| Your goal |
Extract each record and reproduce it exactly.

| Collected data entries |
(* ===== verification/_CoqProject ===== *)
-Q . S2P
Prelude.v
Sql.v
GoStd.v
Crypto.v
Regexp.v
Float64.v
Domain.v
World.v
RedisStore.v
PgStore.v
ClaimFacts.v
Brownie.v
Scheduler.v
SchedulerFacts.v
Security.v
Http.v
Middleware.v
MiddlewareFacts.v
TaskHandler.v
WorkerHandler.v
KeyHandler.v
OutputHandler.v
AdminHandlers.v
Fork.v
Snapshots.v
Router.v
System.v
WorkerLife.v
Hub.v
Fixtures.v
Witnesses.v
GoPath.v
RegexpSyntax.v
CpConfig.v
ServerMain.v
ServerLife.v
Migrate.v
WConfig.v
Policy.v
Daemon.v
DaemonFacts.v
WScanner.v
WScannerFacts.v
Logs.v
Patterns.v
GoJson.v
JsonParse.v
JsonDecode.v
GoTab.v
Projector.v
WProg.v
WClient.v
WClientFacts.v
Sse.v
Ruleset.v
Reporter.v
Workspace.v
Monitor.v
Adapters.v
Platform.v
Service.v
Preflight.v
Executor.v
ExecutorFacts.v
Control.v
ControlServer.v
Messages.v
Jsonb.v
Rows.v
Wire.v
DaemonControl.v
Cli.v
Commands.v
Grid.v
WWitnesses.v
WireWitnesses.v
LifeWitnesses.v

| Exercise result |
(* ===== verification/_CoqProject ===== *)
-Q . S2P
Prelude.v
Sql.v
GoStd.v
Crypto.v
Regexp.v
Float64.v
Domain.v
World.v
RedisStore.v
PgStore.v
ClaimFacts.v
Brownie.v
Scheduler.v
SchedulerFacts.v
Security.v
Http.v
Middleware.v
MiddlewareFacts.v
TaskHandler.v
WorkerHandler.v
KeyHandler.v
OutputHandler.v
AdminHandlers.v
Fork.v
Snapshots.v
Router.v
System.v
WorkerLife.v
Hub.v
Fixtures.v
Witnesses.v
GoPath.v
RegexpSyntax.v
CpConfig.v
ServerMain.v
ServerLife.v
Migrate.v
WConfig.v
Policy.v
Daemon.v
DaemonFacts.v
WScanner.v
WScannerFacts.v
Logs.v
Patterns.v
GoJson.v
JsonParse.v
JsonDecode.v
GoTab.v
Projector.v
WProg.v
WClient.v
WClientFacts.v
Sse.v
Ruleset.v
Reporter.v
Workspace.v
Monitor.v
Adapters.v
Platform.v
Service.v
Preflight.v
Executor.v
ExecutorFacts.v
Control.v
ControlServer.v
Messages.v
Jsonb.v
Rows.v
Wire.v
DaemonControl.v
Cli.v
Commands.v
Grid.v
WWitnesses.v
WireWitnesses.v
LifeWitnesses.v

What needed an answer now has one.